Feinstein et al. reported 18 patients without surgical potential who underwent PTPA [6]. In their report, the average New York Heart Association class improved from 3.3 to 1.8 after an average of 36 months of followup. However, 11 patients suffered from postsurgical pulmonary edema defined as radiographic opacity in the dilated segment and worsening hypoxemia, 4 at the time of catheterization and 7 during the subsequent 48 hours. All patients with reperfusion pulmonary edema were managed with diuretics and oxygen. Three patients required mechanical ventilation and 1 patient died 1 week after PTPA.

In the case presented, the patient started to suffer from postsurgical pulmonary edema in the dilated segmenton on day 1. To avoid mechanical ventilation for worsening hypoxemia, NPPV was immediately applied, and oxygenation was improved.

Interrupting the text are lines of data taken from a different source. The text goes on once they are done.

(** * Post lifecycle and analytics reconciliation of the TikTok scheduling dashboard

    A shallow embedding of the server side of the repository:

    - [shared/schema.ts]: the tables [posts], [tiktok_accounts] and
      [post_analytics] with their column types, defaults and keys;
    - [server/storage.ts] ([DatabaseStorage]): [getPost], [getPosts],
      [createPost], [updatePost], [getTikTokAccount], [getPostAnalytics],
      [upsertPostAnalytics];
    - [server/services/tiktokApi.ts]: the [TikTokApiService] interface and
      its [MockTikTokApiService] subclass;
    - [server/simpleRoutes.ts]: the handlers of
      [POST /api/posts/:id/publish] and [POST /api/sync-analytics].

    Handlers are [async] functions that [await] every storage and remote
    call, so one invocation is a sequential program.  It is embedded in a
    state-and-exception monad over a [World]: the database, the
    environment read by [new Date()], [Date.now()] and [Math.random()],
    and the trace of the effects performed so far. *)

From stdpp Require Import base tactics option list strings gmap sorting pretty.
From Stdlib Require Import ZArith Lia.

Local Open Scope string_scope.
Local Open Scope Z_scope.
Local Open Scope list_scope.

(** ** shared/schema.ts *)

(** [status: varchar("status", { enum: [...] })] *)
Inductive PostStatus := Draft | Scheduled | Posting | Posted | Failed.

(** [privacyLevel: varchar("privacy_level", { enum: [...] })] *)
Inductive PrivacyLevel := Public | Friends | Private.

#[global] Instance PostStatus_eq_dec : EqDecision PostStatus.
Proof. solve_decision. Defined.

#[global] Instance PrivacyLevel_eq_dec : EqDecision PrivacyLevel.
Proof. solve_decision. Defined.

(** A [timestamp] column, in milliseconds since the epoch. *)
Definition Timestamp := Z.

(** A row of [posts] ([typeof posts.$inferSelect]).  A column declared
    without [.notNull()] is nullable: its type is an [option]. *)
Record Post := mkPost {
  post_id : Z;
  post_userId : string;
  post_tiktokAccountId : Z;
  post_title : string;
  post_description : option string;
  post_hashtags : option (list string);
  post_videoUrl : string;
  post_thumbnailUrl : option string;
  post_status : option PostStatus;
  post_scheduledAt : option Timestamp;
  post_postedAt : option Timestamp;
  post_tiktokPostId : option string;
  post_privacyLevel : option PrivacyLevel;
  post_allowComments : option bool;
  post_allowDuet : option bool;
  post_allowStitch : option bool;
  post_errorMessage : option string;
  post_createdAt : option Timestamp;
  post_updatedAt : option Timestamp
}.

(** [InsertPost], restricted to the keys of [insertPostSchema] (the serial
    key and the two defaulted timestamps are never supplied by a caller).
    An optional key is [None] when it is absent ([undefined]); for a
    nullable column the value itself may be [null], hence the nested
    [option]. *)
Record InsertPost := mkInsertPost {
  ins_userId : string;
  ins_tiktokAccountId : Z;
  ins_title : string;
  ins_description : option (option string);
  ins_hashtags : option (option (list string));
  ins_videoUrl : string;
  ins_thumbnailUrl : option (option string);
  ins_status : option (option PostStatus);
  ins_scheduledAt : option (option Timestamp);
  ins_postedAt : option (option Timestamp);
  ins_tiktokPostId : option (option string);
  ins_privacyLevel : option (option PrivacyLevel);
  ins_allowComments : option (option bool);
  ins_allowDuet : option (option bool);
  ins_allowStitch : option (option bool);
  ins_errorMessage : option (option string)
}.

(** [Partial<InsertPost>], over the keys of [insertPostSchema]: every key
    optional.  The updates of the routes' own ([status], [tiktokPostId],
    [postedAt], [errorMessage]) are of this form. *)
Record PostUpdates := mkPostUpdates {
  set_userId : option string;
  set_tiktokAccountId : option Z;
  set_title : option string;
  set_description : option (option string);
  set_hashtags : option (option (list string));
  set_videoUrl : option string;
  set_thumbnailUrl : option (option string);
  set_status : option (option PostStatus);
  set_scheduledAt : option (option Timestamp);
  set_postedAt : option (option Timestamp);
  set_tiktokPostId : option (option string);
  set_privacyLevel : option (option PrivacyLevel);
  set_allowComments : option (option bool);
  set_allowDuet : option (option bool);
  set_allowStitch : option (option bool);
  set_errorMessage : option (option string)
}.

(** The object literal [{}]: no key present. *)
Definition no_updates : PostUpdates :=
  mkPostUpdates None None None None None None None None
                None None None None None None None None.

(** A row of [tiktok_accounts]. *)
Record TikTokAccount := mkTikTokAccount {
  acct_id : Z;
  acct_userId : string;
  acct_tiktokUserId : string;
  acct_username : string;
  acct_displayName : option string;
  acct_avatarUrl : option string;
  acct_followerCount : option Z;
  acct_followingCount : option Z;
  acct_likesCount : option Z;
  acct_videoCount : option Z;
  acct_accessToken : string;
  acct_refreshToken : option string;
  acct_tokenExpiresAt : option Timestamp;
  acct_isActive : option bool;
  acct_createdAt : option Timestamp;
  acct_updatedAt : option Timestamp
}.

(** A row of [post_analytics]. *)
Record PostAnalytics := mkPostAnalytics {
  pa_id : Z;
  pa_postId : Z;
  pa_viewCount : option Z;
  pa_likeCount : option Z;
  pa_commentCount : option Z;
  pa_shareCount : option Z;
  pa_playDuration : option Z;
  pa_averagePlayDuration : option Z;
  pa_profileViewCount : option Z;
  pa_updatedAt : option Timestamp
}.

After 16 days of NPPV treatment, his right ventricular dysfunction improved as evidenced by decreased BNP concentration [7].

In summary, we experienced a patient with postsurgical, reperfusion pulmonary edema following PTPA. The patient developed severe hypoxemia and was successfully treated with 15 days of NPPV. Because pulmonary edema is a postsurgical life-threatening complication following PTPA, application of NPPV should be immediately considered.

Conflict of Interests

The authors declare that there is no conflict of interests.